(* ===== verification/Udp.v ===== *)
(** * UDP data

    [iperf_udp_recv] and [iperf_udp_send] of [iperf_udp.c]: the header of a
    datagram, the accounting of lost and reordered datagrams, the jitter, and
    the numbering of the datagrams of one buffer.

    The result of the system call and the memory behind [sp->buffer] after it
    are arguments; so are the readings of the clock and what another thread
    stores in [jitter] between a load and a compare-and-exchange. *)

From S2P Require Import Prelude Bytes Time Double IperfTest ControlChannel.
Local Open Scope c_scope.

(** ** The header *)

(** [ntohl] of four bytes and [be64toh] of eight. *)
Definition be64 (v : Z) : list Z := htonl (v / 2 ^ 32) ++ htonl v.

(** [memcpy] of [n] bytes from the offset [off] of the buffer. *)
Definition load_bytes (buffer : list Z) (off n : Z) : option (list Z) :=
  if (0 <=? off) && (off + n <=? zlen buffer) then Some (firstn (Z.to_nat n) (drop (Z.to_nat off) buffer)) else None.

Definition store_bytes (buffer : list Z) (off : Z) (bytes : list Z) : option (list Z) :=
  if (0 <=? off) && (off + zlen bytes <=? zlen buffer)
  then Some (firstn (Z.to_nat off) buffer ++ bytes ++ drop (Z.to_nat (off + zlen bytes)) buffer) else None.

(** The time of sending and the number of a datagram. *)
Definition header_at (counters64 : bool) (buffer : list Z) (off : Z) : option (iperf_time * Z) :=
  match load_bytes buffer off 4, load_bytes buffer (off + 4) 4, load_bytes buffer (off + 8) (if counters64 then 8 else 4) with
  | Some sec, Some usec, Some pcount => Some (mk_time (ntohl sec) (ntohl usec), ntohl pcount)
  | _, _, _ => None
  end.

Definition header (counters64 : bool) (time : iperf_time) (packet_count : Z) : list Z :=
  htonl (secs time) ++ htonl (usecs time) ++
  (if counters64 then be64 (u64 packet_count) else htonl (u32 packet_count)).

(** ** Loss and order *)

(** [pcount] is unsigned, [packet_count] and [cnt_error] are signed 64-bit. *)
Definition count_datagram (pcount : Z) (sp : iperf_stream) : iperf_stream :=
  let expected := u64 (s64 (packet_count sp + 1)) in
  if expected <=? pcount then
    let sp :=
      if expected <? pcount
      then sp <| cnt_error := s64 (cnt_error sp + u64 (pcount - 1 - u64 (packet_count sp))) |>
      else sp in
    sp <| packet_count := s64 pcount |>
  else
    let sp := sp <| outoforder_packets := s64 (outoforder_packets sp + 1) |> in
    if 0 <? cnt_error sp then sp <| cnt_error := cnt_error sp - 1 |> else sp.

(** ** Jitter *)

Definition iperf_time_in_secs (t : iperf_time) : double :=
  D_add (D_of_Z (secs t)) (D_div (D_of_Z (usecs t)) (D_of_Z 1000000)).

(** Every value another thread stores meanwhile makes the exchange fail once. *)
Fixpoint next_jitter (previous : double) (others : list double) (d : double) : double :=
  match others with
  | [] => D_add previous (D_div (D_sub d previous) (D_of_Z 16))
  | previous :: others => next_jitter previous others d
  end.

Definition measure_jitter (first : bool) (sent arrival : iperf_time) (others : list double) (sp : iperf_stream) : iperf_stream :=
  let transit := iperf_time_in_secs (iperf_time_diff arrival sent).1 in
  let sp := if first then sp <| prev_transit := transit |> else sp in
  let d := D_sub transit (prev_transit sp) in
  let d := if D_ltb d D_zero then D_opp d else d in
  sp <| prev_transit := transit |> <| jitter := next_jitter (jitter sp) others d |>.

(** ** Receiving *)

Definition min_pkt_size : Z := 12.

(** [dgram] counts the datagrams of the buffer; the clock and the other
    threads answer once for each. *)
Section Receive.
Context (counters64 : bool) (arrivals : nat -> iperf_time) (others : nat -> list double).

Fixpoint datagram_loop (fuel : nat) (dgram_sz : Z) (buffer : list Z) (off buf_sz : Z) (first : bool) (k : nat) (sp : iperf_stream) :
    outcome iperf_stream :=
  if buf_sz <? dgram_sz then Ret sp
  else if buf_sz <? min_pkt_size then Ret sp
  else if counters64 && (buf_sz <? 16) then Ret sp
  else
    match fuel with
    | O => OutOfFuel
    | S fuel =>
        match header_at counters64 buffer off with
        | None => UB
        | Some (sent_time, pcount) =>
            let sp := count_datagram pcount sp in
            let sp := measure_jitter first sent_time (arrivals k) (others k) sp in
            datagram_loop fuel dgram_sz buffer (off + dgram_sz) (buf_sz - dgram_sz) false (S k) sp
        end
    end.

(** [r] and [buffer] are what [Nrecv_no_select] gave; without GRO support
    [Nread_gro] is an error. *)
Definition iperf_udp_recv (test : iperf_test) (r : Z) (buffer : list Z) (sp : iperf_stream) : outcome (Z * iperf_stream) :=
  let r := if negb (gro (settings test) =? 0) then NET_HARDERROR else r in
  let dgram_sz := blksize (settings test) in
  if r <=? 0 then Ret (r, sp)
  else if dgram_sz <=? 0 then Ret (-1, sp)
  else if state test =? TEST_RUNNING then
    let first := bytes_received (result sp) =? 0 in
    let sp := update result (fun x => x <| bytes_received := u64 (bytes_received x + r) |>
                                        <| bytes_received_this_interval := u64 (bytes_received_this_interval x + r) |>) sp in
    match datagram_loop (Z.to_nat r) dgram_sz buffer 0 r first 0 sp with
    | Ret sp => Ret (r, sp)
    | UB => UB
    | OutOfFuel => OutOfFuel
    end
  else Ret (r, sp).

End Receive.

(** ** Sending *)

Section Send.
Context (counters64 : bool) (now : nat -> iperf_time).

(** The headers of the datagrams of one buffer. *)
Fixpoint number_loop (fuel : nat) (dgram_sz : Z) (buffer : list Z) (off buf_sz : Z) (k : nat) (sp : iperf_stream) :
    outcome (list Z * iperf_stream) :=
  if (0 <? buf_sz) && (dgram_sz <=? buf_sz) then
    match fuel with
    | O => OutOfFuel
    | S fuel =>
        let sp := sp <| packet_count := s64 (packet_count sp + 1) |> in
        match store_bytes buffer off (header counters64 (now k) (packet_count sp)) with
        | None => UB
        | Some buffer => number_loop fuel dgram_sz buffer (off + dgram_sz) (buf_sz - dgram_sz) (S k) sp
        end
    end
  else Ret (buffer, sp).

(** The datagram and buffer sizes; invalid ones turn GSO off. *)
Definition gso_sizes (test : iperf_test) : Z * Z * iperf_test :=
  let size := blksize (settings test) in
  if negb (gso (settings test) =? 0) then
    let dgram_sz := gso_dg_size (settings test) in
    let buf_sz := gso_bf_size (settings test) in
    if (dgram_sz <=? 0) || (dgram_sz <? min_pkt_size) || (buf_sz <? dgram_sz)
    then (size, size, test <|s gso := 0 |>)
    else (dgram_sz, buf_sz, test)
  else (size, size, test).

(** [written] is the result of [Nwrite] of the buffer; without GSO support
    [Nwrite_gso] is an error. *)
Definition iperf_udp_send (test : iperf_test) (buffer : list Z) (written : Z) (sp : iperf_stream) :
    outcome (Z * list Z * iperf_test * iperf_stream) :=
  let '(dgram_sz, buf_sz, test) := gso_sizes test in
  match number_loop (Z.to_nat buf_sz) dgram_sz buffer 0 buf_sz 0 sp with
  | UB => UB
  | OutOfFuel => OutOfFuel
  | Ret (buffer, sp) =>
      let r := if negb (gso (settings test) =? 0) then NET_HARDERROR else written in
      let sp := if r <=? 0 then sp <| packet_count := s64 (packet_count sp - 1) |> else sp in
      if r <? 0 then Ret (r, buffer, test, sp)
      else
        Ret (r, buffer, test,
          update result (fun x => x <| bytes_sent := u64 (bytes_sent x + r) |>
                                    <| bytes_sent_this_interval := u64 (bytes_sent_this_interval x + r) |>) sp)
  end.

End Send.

*What to work on*: Search the listing for the word "another" and return each line that holds it.

*Output for this task*:
    are arguments; so are the readings of the clock and what another thread
(** Every value another thread stores meanwhile makes the exchange fail once. *)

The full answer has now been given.